Search for text in web pages given a list of URLs

0

I have a list of several thousand URLs, and I'd like to search each of these pages for a given word. How can I do this programmatically on Windows, preferably using VBScript or Powershell?

Mark Richman

Posted 2011-07-12T16:05:18.513

Reputation: 252

Answers

1

Edit: The original question didn't specify VBScript & Powershell. I'm leaving this Python suggestion in hopes that someone in the future will benefit.

What is the quickest way to do this programmatically on Windows? I guess 'quickest' is a function of your abilities.

With my skills, I would whip up a python script for that, as that would be the quickest way for me.
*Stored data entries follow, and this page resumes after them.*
(* ===== verification/Chunking.v ===== *)
(** * Planning the chunks of a backfill: the common parts and drivers/mysql/internal/backfill.go

    The strategies [GetOrSplitChunks] chooses between; the planners themselves are in
    Planners.v.  The statistics and boundary keys the database reports are parameters.
    Loops take a fuel; [None] is a loop still running when it is spent.  Plans list the
    chunks in the order they are inserted. *)

From S2P Require Import Prelude GoString GoSet DataTypes QueryEngine Value Schema Stream Catalog State Ranges Jdbc.

(** ** Floats: [math.Ceil] and the 64-bit operations *)
Definition EffectiveParquetSize : Z := 256 * 1024 * 1024 * 8.
Definition f_div (a b : spec_float) : spec_float := SFdiv 53 1024 a b.
Definition f_add (a b : spec_float) : spec_float := SFadd 53 1024 a b.
Definition f_sub (a b : spec_float) : spec_float := SFsub 53 1024 a b.
Definition f_mul (a b : spec_float) : spec_float := SFmul 53 1024 a b.
Definition Ceil (f : spec_float) : spec_float :=
  match f with
  | S754_finite s m e =>
      if 0 <=? e then f else let z := if s then Z.neg m else Z.pos m in sf64 (- ((- z) / 2 ^ (- e)))
  | _ => f
  end.
(** [max] and [min]; [math.Max] agrees with [max] but on an infinity and NaN. *)
Definition f_max (a b : spec_float) : spec_float := match b with S754_nan => b | _ => if SFltb a b then b else a end.
Definition f_min (a b : spec_float) : spec_float := match b with S754_nan => b | _ => if SFltb b a then b else a end.

(** ** Answers of the database *)
Inductive query_err := NoRows | Failed (e : string).
Definition is_no_rows (err : option query_err) : bool := match err with Some NoRows => true | _ => false end.
(** A query for many rows: refused, broken off while rows are read, or complete. *)
Inductive rows (A : Type) := QueryFailed (e : string) | RowsFailed (e : string) | Rows (l : list A).
Arguments QueryFailed {A} e.
Arguments RowsFailed {A} e.
Arguments Rows {A} l.

Section Planning.
Context `{GoEnv}.
Implicit Types (chunkSize approxRowCount : Z).

Definition int64 (f : spec_float) : Z := f2i true 64 f.
Definition add64 (a b : Z) : Z := wrap_s 64 (a + b).
Definition ceil_div (a b : Z) : Z := int64 (Ceil (f_div (sf64 a) (sf64 b))).
Definition str (z : Z) : any := AString (fmt_d z).

(** The chunks between consecutive boundaries, with both open ends. *)
Definition chunks_between (bounds : list any) : list Chunk :=
  (λ r, mkChunk (default ANil r.1) (default ANil r.2)) <$> chain bounds.

(** ** MySQL *)
Record NumericChunkBounds := mkNumeric { ChunkStep : Z; MinBoundary : Z; MaxBoundary : Z }.

Definition mysqlTypeToDataTypes : list (string * DataType) :=
  [("tinyint", Int32); ("smallint", Int32); ("mediumint", Int32); ("int", Int32); ("integer", Int32); ("unsigned int", Int64);
   ("unsigned integer", Int64); ("unsigned smallint", Int32); ("unsigned tinyint", Int32); ("unsigned mediumint", Int32);
   ("unsigned bigint", Int64); ("bit", Int32); ("bigint", Int64);
   ("float", Float32); ("real", Float32); ("double", Float64); ("numeric", Float64); ("decimal", Float64);
   ("char", String_); ("varchar", String_); ("tinytext", String_); ("text", String_); ("mediumtext", String_); ("longtext", String_);
   ("binary", String_); ("varbinary", String_); ("tinyblob", String_); ("blob", String_); ("mediumblob", String_); ("longblob", String_);
   ("date", Timestamp); ("timestamp", Timestamp); ("datetime", Timestamp); ("year", Int64);
   ("time", String_); ("json", String_); ("enum", String_); ("set", String_);
   ("geometry", String_); ("point", String_); ("linestring", String_); ("polygon", String_); ("multipoint", String_);
   ("multilinestring", String_); ("multipolygon", String_); ("geometrycollection", String_)].
(** A missing key reads as the empty type. *)
Definition type_of (table : list (string * DataType)) (name : string) : DataType :=
  match lookup_first (λ kv, String.eqb kv.1 name) table with Some kv => kv.2 | None => "" end.

Definition DistributionLower : spec_float := S754_finite false 7205759403792794 (-57).   (* 0.05 *)
Definition DistributionUpper : spec_float := sf64 1000.

Definition isNumericAndEvenDistributed (minVal maxVal : any) approxRowCount chunkSize (dataType : string) : option NumericChunkBounds :=
  let destinationDataType := type_of mysqlTypeToDataTypes (ToLower dataType) in
  if negb (contains [Int32; Int64] destinationDataType) then None
  else match ReformatInt64 minVal, ReformatInt64 maxVal with
       | Ok minBoundary, Ok maxBoundary =>
           let distributionFactor := f_div (f_add (f_sub (sf64 maxBoundary) (sf64 minBoundary)) (sf64 1)) (sf64 approxRowCount) in
           if SFltb distributionFactor DistributionLower || SFltb DistributionUpper distributionFactor then None
           else Some (mkNumeric (int64 (Ceil (f_max (f_mul distributionFactor (sf64 chunkSize)) (sf64 1)))) minBoundary maxBoundary)
       | _, _ => None
       end.

Fixpoint int_loop (fuel : nat) (step last prev next : Z) : option (result (list Chunk)) :=
  match fuel with
  | O => None
  | S fuel =>
      if next <=? last then
        if next <=? prev then Some (Err "int64 arithmetic overflow")
        else match int_loop fuel step last next (add64 next step) with
             | Some (Ok l) => Some (Ok (mkChunk (str prev) (str next) :: l))
             | r => r
             end
      else Some (Ok [mkChunk (str prev) ANil])
  end.
Definition splitEvenlyForInt (fuel : nat) (bounds : NumericChunkBounds) : option (result (list Chunk)) :=
  let lo := MinBoundary bounds in
  match int_loop fuel (ChunkStep bounds) (MaxBoundary bounds) lo (add64 lo (ChunkStep bounds)) with
  | Some (Ok l) => Some (Ok (mkChunk ANil (str lo) :: l))
  | r => r
  end.

Fixpoint offset_loop (fuel : nat) approxRowCount chunkSize (lastChunk : Z) : option (list Chunk) :=
  match fuel with
  | O => None
  | S fuel =>
      if lastChunk <? approxRowCount
      then (λ l, mkChunk (str lastChunk) (str (add64 lastChunk chunkSize)) :: l) <$> offset_loop fuel approxRowCount chunkSize (add64 lastChunk chunkSize)
      else Some [mkChunk (str lastChunk) ANil]
  end.
Definition limitOffsetChunks (fuel : nat) approxRowCount chunkSize : option (list Chunk) :=
  (λ l, mkChunk ANil (str chunkSize) :: l) <$> offset_loop fuel approxRowCount chunkSize chunkSize.

(** [splitViaPrimaryKey] of MySQL, DB2 and SQL Server.  [next] is the boundary query: the
    value scanned and the error; [render] is the text a boundary is kept as. *)
Fixpoint key_loop (fuel : nat) (next : any → any * option query_err) (render : any → string) (currentVal : any) : option (result (list Chunk)) :=
  match fuel with
  | O => None
  | S fuel =>
      let '(nextValRaw, err) := next currentVal in
      if is_no_rows err || is_nil nextValRaw then Some (Ok [mkChunk (AString (render currentVal)) ANil])
      else match err with
           | Some e => Some (Err "failed to get next chunk end")
           | None =>
               match key_loop fuel next render nextValRaw with
               | Some (Ok l) => Some (Ok (mkChunk (AString (render currentVal)) (AString (render nextValRaw)) :: l))
               | r => r
               end
           end
  end.
Definition splitViaPrimaryKey (fuel : nat) (next : any → any * option query_err) (render : any → string) (minVal : any) : option (result (list Chunk)) :=
  if is_nil minVal then Some (Ok [])
  else match key_loop fuel next render minVal with
       | Some (Ok l) => Some (Ok (mkChunk ANil (AString (render minVal)) :: l))
       | r => r
       end.

(** The arguments of the boundary query: the parts of the key, once per disjunct. *)
Definition key_args (pkColumns : list string) (currentVal : any) : list string :=
  let columns := Split "," (ConvertToString currentVal) in
  concat ((λ columnIndex, take (S columnIndex) columns) <$> seq 0 (length pkColumns)).

(** *** String keys: bijective base-95 numbers *)
Definition charset : list Z := bytes_of "0123456789ABCDEFGHIJKLMNOPQRSTUVWXYZabcdefghijklmnopqrstuvwxyz[\]^_`{|}~!" ++ [34] ++ bytes_of "#$%&'()*+,-./:;<=>?@ ".
Definition charsetBase : Z := Z.of_nat (length charset).

Definition charToIndex (ch : Z) : option Z := (λ p, Z.of_nat p.1 + 1) <$> list_find (λ c, c = ch) charset.
Definition indexToChar (idx : Z) : Z := default 0 (charset !! Z.to_nat (idx - 1)).

Definition encodeCharsetStringToBigInt (s : string) : result Z :=
  foldM (λ v ch, match charToIndex ch with Some idx => Ok (v * charsetBase + idx) | None => Err "unsupported character" end) 0 (rune_list s).

(** Digits from the least significant; each step divides by more than 2. *)
Fixpoint decode_loop (fuel : nat) (x : Z) : list Z :=
  match fuel with
  | O => []
  | S fuel =>
      if 0 <? x then
        let rem := x mod charsetBase in
        let '(rem, x) := if rem =? 0 then (charsetBase, x - 1) else (rem, x) in
        indexToChar rem :: decode_loop fuel (x / charsetBase)
      else []
  end.
Definition decodeBigIntToCharsetString (n : Z) : string :=
  string_of (concat (encode_rune <$> reverse (decode_loop (S (Z.to_nat (Z.log2 n))) n))).

Definition padRightWithZeroes (s : string) (maxLength : Z) : string :=
  s +:+ string_of (replicate (Z.to_nat (maxLength - Z.of_nat (length (rune_list s)))) 48).

Record StringChunkBounds := mkStringBounds { MinPadded : string; MaxPadded : string; minEncoded : Z; maxEncoded : Z }.

Definition isStringSupportedPK (minVal maxVal : any) (dataMaxLength : option Z) (dataType : string) : option StringChunkBounds :=
  if negb (contains ["char"; "varchar"] dataType) then None
  else match dataMaxLength with
       | None => None
       | Some n =>
           let minValPadded := padRightWithZeroes (ConvertToString minVal) n in
           let maxValPadded := padRightWithZeroes (ConvertToString maxVal) n in
           match encodeCharsetStringToBigInt minValPadded, encodeCharsetStringToBigInt maxValPadded with
           | Ok a, Ok b => if b <=? a then None else Some (mkStringBounds minValPadded maxValPadded a b)
           | _, _ => None
           end
       end.

(** Candidate boundaries of one attempt. *)
Fixpoint candidates (n : nat) (step last current : Z) : list string :=
  match n with
  | O => []
  | S n => if current <? last then decodeBigIntToCharsetString current :: candidates n step last (current + step) else []
  end.

Definition condenseStrings (candidateBoundaries : list string) (expectedChunks : Z) : list string :=
  let num := Z.of_nat (length candidateBoundaries) in
  if num <=? expectedChunks then candidateBoundaries
  else if expectedChunks =? 1 then take 1 candidateBoundaries
  else omap (λ i, candidateBoundaries !! Z.to_nat ((Z.of_nat i * (num - 1) + (expectedChunks - 1) / 2) / (expectedChunks - 1)))
         (seq 0 (Z.to_nat expectedChunks)).

Definition MysqlChunkAcceptanceRatio : spec_float := S754_finite false 7205759403792794 (-53).   (* 0.8 *)

(** The adaptive attempts: [align] is the database's list of actual keys at or after the
    candidates.  Returns the best boundaries and the error of the last query. *)
Fixpoint string_attempts (fuel : nat) (align : list string → rows string) (bounds : StringChunkBounds) (expectedChunks step : Z)
    (shrink : Z) (best : list string) : result (list string * option string) :=
  match fuel with
  | O => Ok (best, None)
  | S fuel =>
      if 1000000 <? shrink then Ok (best, None)
      else
        let adjusted := (step + shrink) / (shrink + 1) in
        let cands := candidates (Z.to_nat (expectedChunks * (shrink + 1))) adjusted (maxEncoded bounds) (minEncoded bounds) in
        match align (cands ++ [MaxPadded bounds]) with
        | Rows range =>
            let best := if Z.of_nat (length best) <? Z.of_nat (length range) then range else best in
            if expectedChunks <=? Z.of_nat (length range) then Ok (best, None)
            else string_attempts fuel align bounds expectedChunks step (shrink * 2) best
        | QueryFailed e => Ok (best, Some ("distinct boundary query failed: " +:+ e))
        | RowsFailed e => Err e
        end
  end.

Definition splitEvenlyForString (align : list string → rows string) (bounds : StringChunkBounds) (approxTableSize : Z) : result (list Chunk) :=
  let expectedChunks := ceil_div approxTableSize EffectiveParquetSize in
  let expectedChunks := if expectedChunks <=? 0 then 1 else expectedChunks in
  let step := (maxEncoded bounds - minEncoded bounds + (expectedChunks - 1)) / expectedChunks in
  '(boundaries, err) ← string_attempts 21 align bounds expectedChunks step 1 [];
  if Z.of_nat (length boundaries) <? int64 (Ceil (f_mul MysqlChunkAcceptanceRatio (sf64 expectedChunks)))
  then Err (default "insufficient string chunk boundaries generated" err)
  else match condenseStrings boundaries expectedChunks with
       | [] => Panic "index out of range"
       | bs => Ok (chunks_between (AString <$> bs))
       end.
End Planning.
The script, as I would write it, would looks kind of like

search_string = ""                 #String you're search for
sites_with_str = {}                #List that'll contain URLs with search_string in them
file = fopen("c:\sites.txt", "r")
for site in file:
  html = wget(site)
  if html.contains(search_string):
     sites_with_str.add(site)
file.fclose()                      #it's just polite to close your read handles


#Print out the sites with the search string in them
print "\n\nSites Containing Search String \""+search_string+"\":"
for each in sites_with_str:
  print each

Of course, that's sort of Pseudo-Python. You'll have to find a library that'll grab a site for you. And obviously it'd require a little recursive function and some string parsing if you wanted to search all pages within each site referenced in the input file.

James T Snell

Posted 2011-07-12T16:05:18.513

Reputation: 5 726

Thanks for the suggestion. I've updated my question to indicate VBScript or Powershell. – Mark Richman – 2011-07-12T16:34:57.553

@Mark -- cries – James T Snell – 2011-07-12T16:42:18.670

Yes, I'm crying too, not having access to a real OS ;) – Mark Richman – 2011-07-12T16:48:04.950

@Mark and you're being forced to not use Python?? What a Saddistic situation my friend :P – James T Snell – 2011-07-12T16:48:50.317

0

I solved my own problem, in case anyone else faces the same requirement:

$webClient = new-object System.Net.WebClient
$webClient.Headers.Add("user-agent", "PowerShell Script")

$info = get-content c:\path\to\file\urls.txt

foreach ($i in $info) {
  $output = ""

  $startTime = get-date
  $output = $webClient.DownloadString($i)
  $endTime = get-date

  if ($output -like "*some dirty word*") {
    "Success`t`t" + $i + "`t`t" + ($endTime - $startTime).TotalSeconds + " seconds"
  } 

}

Mark Richman

Posted 2011-07-12T16:05:18.513

Reputation: 252